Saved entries
(* ===== verification/Txn.v ===== *)
(** * Transactions as their callers see them

    The invariant of cache and log between calls, and what [bread], an update
    under [log_write] and [brelse] do to the blocks' contents: the rules by
    which the file system's operations are verified. *)

From S2P Require Import Prelude Bytes Bio Log.

(** The blocks of the running transaction. *)
Definition txn_blocks (l : log) : list Z := take (Z.to_nat (lg_n l)) (lg_block l).

(** Between the steps of the file system's operations, with the buffers
    [held] in use: the dirty buffers are the transaction's blocks. *)
Record linv (st : lfs) (held : list nat) : Prop := {
  li_inv : binv (l_bio st) held;
  li_held : NoDup held;
  li_agree : forall i b, i ∈ held -> c_bufs (l_bio st) !! i = Some b ->
    b_dirty b = true \/ b_data b = disk_block (c_disk (l_bio st)) (b_blockno b);
  li_n : 0 <= lg_n (l_log st) < lg_size (l_log st);
  li_size : lg_size (l_log st) <= LOGSIZE;
  li_len : length (lg_block (l_log st)) = 30%nat;
  li_area : 0 <= lg_start (l_log st) /\ lg_start (l_log st) + lg_size (l_log st) <= c_disksize (l_bio st);
  li_width : c_disksize (l_bio st) < 2147483648;
  li_dup : NoDup (txn_blocks (l_log st));
  li_home : forall b, b ∈ txn_blocks (l_log st) -> 0 <= b < c_disksize (l_bio st) /\ ~ in_log (l_log st) b;
  li_pin : forall m, pinned (l_bio st) m <-> m ∈ txn_blocks (l_log st);
  li_bufs : Z.of_nat (ndirty (l_bio st)) <= lg_n (l_log st);
}.

(** What block [m] holds for every process. *)
Definition view (st : lfs) (m : Z) : block := bview (l_bio st) m.

(** Steps that reach no disk, with the updates [W] to the contents. *)
Record lstep (st st' : lfs) (W : list (Z * block)) : Prop := {
  ls_view : forall m, view st' m = after W (view st) m;
  ls_disk : c_disk (l_bio st') = c_disk (l_bio st);
  ls_writes : c_writes (l_bio st') = c_writes (l_bio st);
  ls_dsize : c_disksize (l_bio st') = c_disksize (l_bio st);
  ls_log : exists bs, l_log st' = set_head (lg_n (l_log st')) bs (l_log st);
  ls_n : lg_n (l_log st) <= lg_n (l_log st') <= lg_n (l_log st) + Z.of_nat (length W);
  ls_blocks : forall m, m ∈ txn_blocks (l_log st') <-> m ∈ txn_blocks (l_log st) \/ m ∈ W.*1;
}.

(** Buffer [i] is the one of block [n]. *)
Definition holds (st : lfs) (i : nat) (n : Z) : Prop :=
  exists b, c_bufs (l_bio st) !! i = Some b /\ b_blockno b = n.

Lemma txn_length st held : linv st held -> Z.of_nat (length (txn_blocks (l_log st))) = lg_n (l_log st).
Proof.
  intros Ht. unfold txn_blocks. rewrite length_take, (li_len _ _ Ht). pose proof (li_n _ _ Ht).
  pose proof (li_size _ _ Ht). unfold LOGSIZE in *. lia.
Qed.

Lemma lstep_refl st : lstep st st [].
Proof.
  split; try done; [|simpl; lia|intros m; rewrite elem_of_nil; tauto].
  exists (lg_block (l_log st)). by destruct (l_log st).
Qed.

Lemma lstep_trans st1 st2 st3 W1 W2 : lstep st1 st2 W1 -> lstep st2 st3 W2 -> lstep st1 st3 (W1 ++ W2).
Proof.
  intros [A1 A2 A3 A4 [a A5] A6 A7] [B1 B2 B3 B4 [b B5] B6 B7]. split; try congruence.
  - intros m. rewrite B1, after_app. by apply after_ext.
  - exists b. rewrite B5 at 1. rewrite A5. done.
  - rewrite length_app. lia.
  - intros m. rewrite B7, A7, fmap_app, elem_of_app. tauto.
Qed.

(** Only the cache changes, not what it shows. *)
Lemma lstep_bio st s : (forall m, bview s m = bview (l_bio st) m) -> c_disk s = c_disk (l_bio st) ->
  c_writes s = c_writes (l_bio st) -> c_disksize s = c_disksize (l_bio st) -> lstep st (set_bio s st) [].
Proof.
  intros Hv Hd Hw Hs. split; try done; [|simpl; lia|intros m; rewrite elem_of_nil; simpl; tauto].
  exists (lg_block (l_log st)). simpl. by destruct (l_log st).
Qed.

Section rules.
Implicit Types st : lfs.

Lemma bread_l st held n : linv st held -> 0 <= n < c_disksize (l_bio st) -> (forall i, i ∈ held -> ~ holds st i n) ->
  Z.of_nat (length held) + lg_n (l_log st) < Z.of_nat NBUF ->
  exists i st', onbio (bread ROOTDEV n) st = Ok i st' /\ (i ∉ held) /\ linv st' (i :: held) /\ lstep st st' [] /\
    l_log st' = l_log st /\ holds st' i n /\ forall j m, j ∈ held -> holds st j m -> holds st' j m.
Proof.
  intros Hi Hn Hh Hroom. pose proof (li_bufs _ _ Hi) as Hb.
  destruct (bread_run (l_bio st) held n (li_inv _ _ Hi) (li_held _ _ Hi) Hn) as (i & b & b' & Hr & Hbi & Hni & Hi' & Nb & Db & Pb & Nd & Hp & Hv).
  { intros i b Hin Hbi E. apply (Hh i Hin). by exists b. }
  { right. lia. }
  exists i, (set_bio (set_bufs (<[i := b']> (c_bufs (l_bio st))) (l_bio st)) st).
  split; [by apply onbio_Ok|]. split; [done|]. split.
  { split; cbn [set_bio l_bio l_log set_bufs c_disk c_disksize c_bufs] in *; try apply Hi; try done.
    - constructor; [done|apply Hi].
    - intros j bj Hj [(<- & <- & _)|[Hne Hbj]]%list_lookup_insert_Some.
      + destruct (b_dirty b') eqn:D; [by left|right]. rewrite Db, Nb. apply (bview_unpinned _ held n (li_inv _ _ Hi)).
        * rewrite <- Pb. congruence.
        * intros j bj Hin Hbj E. apply (Hh j Hin). by exists bj.
      + apply elem_of_cons in Hj as [->|Hj]; [done|]. by apply (li_agree _ _ Hi j).
    - intros m. rewrite Hp. apply (li_pin _ _ Hi).
    - rewrite Nd. done. }
  split; [by apply lstep_bio|]. split; [done|]. split.
  - exists b'. split; [|done]. by apply set_bufs_at.
  - intros j m Hj (bj & Hbj & E). exists bj. split; [|done]. cbn. rewrite list_lookup_insert_ne; [done|]. congruence.
Qed.

Lemma bdata_l st held i n : linv st held -> i ∈ held -> holds st i n -> onbio (bdata i) st = Ok (view st n) st.
Proof.
  intros Hi Hin (b & Hb & <-). rewrite (onbio_Ok _ _ _ _ (bdata_run _ _ _ Hb)).
  destruct (bi_held _ _ (li_inv _ _ Hi) i b Hb Hin) as (_ & _ & V). unfold view.
  rewrite (bview_cached _ held i b (li_inv _ _ Hi) Hb V). by destruct st.
Qed.

Lemma brelse_l st held i n : linv st (i :: held) -> holds st i n -> exists st', onbio (brelse i) st = Ok () st' /\ linv st' held /\
  lstep st st' [] /\ l_log st' = l_log st /\ forall j m, j ∈ held -> holds st j m -> holds st' j m.
Proof.
  intros Hi (b & Hb & _). pose proof (li_held _ _ Hi) as [Hni Hnd]%NoDup_cons.
  assert (i ∈ i :: held) as Hin by apply list_elem_of_here.
  destruct (brelse_run (l_bio st) (i :: held) held i b (li_inv _ _ Hi) Hin) as (s' & Hr & Hi' & Eb & Ed & Ew & Es & End_ & Hp & Hv); [|done|..].
  { intros j. rewrite elem_of_cons. split; [intros Hj; split; [by right|congruence]|]. by intros [[->|?] ?]. }
  { by apply (li_agree _ _ Hi i). }
  exists (set_bio s' st). split; [by apply onbio_Ok|]. split.
  { split; cbn [set_bio l_bio l_log] in *; rewrite ?Ed, ?Es, ?End_; try apply Hi; try done.
    - intros j bj Hj Hbj. rewrite Eb, list_lookup_insert_ne in Hbj by congruence. apply (li_agree _ _ Hi j); [by right|done].
    - intros m. rewrite Hp. apply (li_pin _ _ Hi). }
  split; [by apply lstep_bio|]. split; [done|]. intros j m Hj (bj & Hbj & E). exists bj. split; [|done].
  cbn [set_bio l_bio]. rewrite Eb, list_lookup_insert_ne; [done|congruence].
Qed.

(** The buffer marked dirty, after [log_write] found or made its entry. *)
Lemma ndirty_mark s i b b' : c_bufs s !! i = Some b ->
  (ndirty (set_bufs (<[i := b']> (c_bufs s)) s) <= S (ndirty s))%nat.
Proof.
  intros Hb. unfold ndirty. cbn [set_bufs c_bufs]. revert i Hb. induction (c_bufs s) as [|x l IH]; [done|].
  intros [|i] Hb; simpl in Hb; cbn [insert list_insert]; rewrite !filter_cons.
  - injection Hb as ->. destruct (decide _), (decide _); cbn [length]; lia.
  - specialize (IH i Hb). destruct (decide _); cbn [length]; [apply le_n_S|]; exact IH.
Qed.

Lemma pinned_mark s i b b' m : c_bufs s !! i = Some b -> b_dirty b' = true -> b_blockno b' = b_blockno b ->
  pinned (set_bufs (<[i := b']> (c_bufs s)) s) m <-> pinned s m \/ m = b_blockno b.
Proof.
  intros Hb Hd Hn. unfold pinned. cbn [set_bufs c_bufs]. split.
  - intros (j & bj & [(<- & -> & _)|[_ Hj]]%list_lookup_insert_Some & D & E); [right; congruence|left; by exists j, bj].
  - intros [(j & bj & Hj & D & E)| ->].
    + destruct (decide (i = j)) as [<-|]; [|exists j, bj; by rewrite list_lookup_insert_ne].
      exists i, b'. rewrite list_lookup_insert_eq by (by eapply lookup_lt_Some). split_and!; congruence.
    + exists i, b'. rewrite list_lookup_insert_eq by (by eapply lookup_lt_Some). done.
Qed.

(** The table of blocks after [log_write] of block [n]. *)
Definition enter (l : log) (n : Z) : log :=
  let k := default (Z.to_nat (lg_n l)) (find_index (fun m => m =? n) (txn_blocks l)) in
  set_head (if Z.of_nat k =? lg_n l then lg_n l + 1 else lg_n l) (<[k := n]> (lg_block l)) l.

Lemma enter_spec l n : 0 <= lg_n l < 30 -> length (lg_block l) = 30%nat -> NoDup (txn_blocks l) ->
  NoDup (txn_blocks (enter l n)) /\ (forall m, m ∈ txn_blocks (enter l n) <-> m ∈ txn_blocks l \/ m = n) /\
  length (lg_block (enter l n)) = 30%nat /\ lg_n (enter l n) = (if decide (n ∈ txn_blocks l) then lg_n l else lg_n l + 1).
Proof.
  intros Hn Hl Hd. unfold enter. destruct (find_index _ _) as [k|] eqn:E; cbn [default from_option id].
  - pose proof (find_index_lt _ _ _ E) as Hk. apply find_index_Some in E as [(x & Hx & Ex%Z.eqb_eq) _]. subst x.
    unfold txn_blocks in Hk. rewrite length_take in Hk. destruct (Z.eqb_spec (Z.of_nat k) (lg_n l)) as [|_]; [lia|].
    assert (<[k := n]> (lg_block l) = lg_block l) as ->.
    { apply list_insert_id. by apply lookup_take_Some in Hx as [Hx _]. }
    assert (n ∈ txn_blocks l) as Hin by (by eapply list_elem_of_lookup_2). rewrite decide_True by done.
    cbn [set_head lg_n lg_block]. unfold txn_blocks in *. cbn [set_head lg_n lg_block]. split; [done|]. split; [|done].
    intros m. split; [by left|]. by intros [| ->].
  - assert (n ∉ txn_blocks l) as Hni.
    { intros [k Hk]%list_elem_of_lookup. rewrite find_index_None in E. specialize (E k n Hk). rewrite Z.eqb_refl in E. done. }
    rewrite decide_False by done. destruct (Z.eqb_spec (Z.of_nat (Z.to_nat (lg_n l))) (lg_n l)) as [_|]; [|lia].
    cbn [set_head lg_n lg_block].
    assert (txn_blocks (set_head (lg_n l + 1) (<[Z.to_nat (lg_n l) := n]> (lg_block l)) l) = txn_blocks l ++ [n]) as ->.
    { unfold txn_blocks. cbn [set_head lg_n lg_block]. replace (Z.to_nat (lg_n l + 1)) with (S (Z.to_nat (lg_n l))) by lia.
      rewrite (take_S_r _ _ n) by (apply list_lookup_insert_eq; lia). by rewrite take_insert_ge by lia. }
    split; [apply NoDup_app; split; [done|]; split; [|apply NoDup_singleton]|].
    { intros m Hm ->%list_elem_of_singleton. done. }
    split; [|by rewrite length_insert]. intros m. rewrite elem_of_app, list_elem_of_singleton. done.
Qed.

Lemma log_write_Ok st i b : c_bufs (l_bio st) !! i = Some b -> lg_n (l_log st) < LOGSIZE ->
  lg_n (l_log st) < lg_size (l_log st) - 1 -> 1 <= lg_outstanding (l_log st) ->
  log_write i st = Ok () (LFS (set_bufs (<[i := set_flags (b_valid b) true b]> (c_bufs (l_bio st))) (l_bio st)) (enter (l_log st) (b_blockno b))).
Proof.
  intros Hb H1 H2 H3. unfold log_write. erewrite Ok_bind by reflexivity.
  destruct (Z.leb_spec LOGSIZE (lg_n (l_log st))); [lia|]. destruct (Z.leb_spec (lg_size (l_log st) - 1) (lg_n (l_log st))); [lia|].
  destruct (Z.ltb_spec (lg_outstanding (l_log st)) 1); [lia|]. cbn [orb].
  rewrite (Ok_bind _ _ _ _ _ (onbio_Ok _ _ _ _ (buf_at_Ok _ _ _ Hb))). erewrite Ok_bind by reflexivity.
  exact (onbio_Ok _ (set_log _ st) _ _ (upd_buf_Ok _ _ _ _ Hb)).
Qed.

(** [bp->data = f(bp->data); log_write(bp)]. *)
Lemma update_l st held i n f : linv st held -> i ∈ held -> holds st i n -> ~ in_log (l_log st) n ->
  lg_n (l_log st) < lg_size (l_log st) - 1 -> 1 <= lg_outstanding (l_log st) ->
  exists st', (onbio (bmodify i f);; log_write i) st = Ok () st' /\ linv st' held /\ lstep st st' [(n, f (view st n))] /\
    forall j m, holds st j m -> holds st' j m.
Proof.
  intros Hi Hin (b & Hb & Nb) Hnl Hroom Hout. pose proof (li_n _ _ Hi) as Hn. pose proof (li_size _ _ Hi) as Hsz. unfold LOGSIZE in Hsz.
  destruct (bi_held _ _ (li_inv _ _ Hi) i b Hb Hin) as (Lb & Rb & Vb).
  destruct (bi_valid _ _ (li_inv _ _ Hi) i b Hb Vb) as [_ Hrng].
  destruct (bmodify_run (l_bio st) held i b f (li_inv _ _ Hi) Hin Hb) as (Hm & Hi1 & Nd1 & Hp1 & Hv1).
  set (b1 := set_data (f (b_data b)) b) in *. set (s1 := set_bufs _ (l_bio st)) in *.
  assert (c_bufs s1 !! i = Some b1) as Hb1 by (apply set_bufs_at; eauto).
  set (b2 := set_flags true true b1).
  destruct (held_insert s1 held i b1 b2 Hi1 Hin Hb1) as [Hi2 Hv2]; try done. set (s2 := set_bufs (<[i := b2]> (c_bufs s1)) s1) in *.
  destruct (enter_spec (l_log st) n) as (Ed & Ein & El & En); [lia|apply Hi|apply Hi|].
  assert (b_data b = view st n) as Eview.
  { rewrite <- Nb. symmetry. by apply (bview_cached _ held i b (li_inv _ _ Hi)). }
  assert (forall m, pinned s2 m <-> pinned (l_bio st) m \/ m = n) as Hp2.
  { intros m. unfold s2. rewrite (pinned_mark s1 i b1 b2 m Hb1) by done. rewrite Hp1. cbn. by rewrite Nb. }
  exists (LFS s2 (enter (l_log st) n)). split; [|split; [|split]].
  - rewrite (Ok_bind _ _ _ _ _ (onbio_Ok _ _ _ _ Hm)). rewrite (log_write_Ok _ i b1); cbn [set_bio l_bio l_log]; try (unfold LOGSIZE; lia); [|done].
    unfold s2, b2. cbn. by rewrite Vb, Nb.
  - split; cbn [l_bio l_log]; cbn [s2 s1 set_bufs c_disksize c_disk]; try done; try apply Hi.
    + intros j bj Hj [(<- & <- & _)|[Hne Hbj]]%list_lookup_insert_Some; [by left|].
      cbn in Hbj. rewrite list_lookup_insert_ne in Hbj by done. by apply (li_agree _ _ Hi j).
    + rewrite En. change (lg_size (enter (l_log st) n)) with (lg_size (l_log st)). case_decide; lia.
    + intros m [Hm'| ->]%Ein; [by apply (li_home _ _ Hi)|]. split; [by rewrite <- Nb|exact Hnl].
    + intros m. rewrite Hp2, Ein, (li_pin _ _ Hi). done.
    + pose proof (li_bufs _ _ Hi) as Hbb. rewrite En. case_decide as Hn'.
      * assert (ndirty s2 = ndirty (l_bio st)) as ->; [|done]. rewrite <- Nd1. apply (ndirty_insert s1 i b1); [done|].
        apply (li_pin _ _ Hi) in Hn' as (j & bj & Hbj & Dj & Ej). assert (j = i) as ->.
        { eapply (bi_uniq _ _ (li_inv _ _ Hi)); eauto; [| |congruence].
          - eapply (bi_valid _ _ (li_inv _ _ Hi)); eauto. by eapply (bi_dirty _ _ (li_inv _ _ Hi)).
          - eapply (bi_valid _ _ (li_inv _ _ Hi)); eauto. }
        assert (bj = b) as -> by congruence. cbn. congruence.
      * pose proof (ndirty_mark s1 i b1 b2 Hb1) as Hle. fold s2 in Hle. lia.
  - split; cbn [l_bio l_log s2 s1 set_bufs c_disk c_writes c_disksize]; try done.
    + intros m. unfold view. cbn [l_bio]. rewrite Hv2. cbn [b1 b2 set_data set_flags b_blockno b_data]. rewrite Hv1, Nb, Eview.
      unfold after. simpl. by repeat case_decide.
    + eexists. unfold enter. cbn [set_head lg_n]. reflexivity.
    + rewrite En. cbn [length]. case_decide; lia.
    + intros m. rewrite Ein. simpl. by rewrite list_elem_of_singleton.
  - intros j m (bj & Hbj & E). cbn [l_bio]. destruct (decide (i = j)) as [<-|Hne].
    + exists b2. split; [by apply set_bufs_at; eauto|]. cbn. congruence.
    + exists bj. split; [|done]. cbn. by rewrite !list_lookup_insert_ne.
Qed.
End rules.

Work instructions
Only certain lines are wanted. Please return exactly those from the top of the data through the line with "under [log_write] and".

Answer section
(* ===== verification/Txn.v ===== *)
(** * Transactions as their callers see them

    The invariant of cache and log between calls, and what [bread], an update
    under [log_write] and [brelse] do to the blocks' contents: the rules by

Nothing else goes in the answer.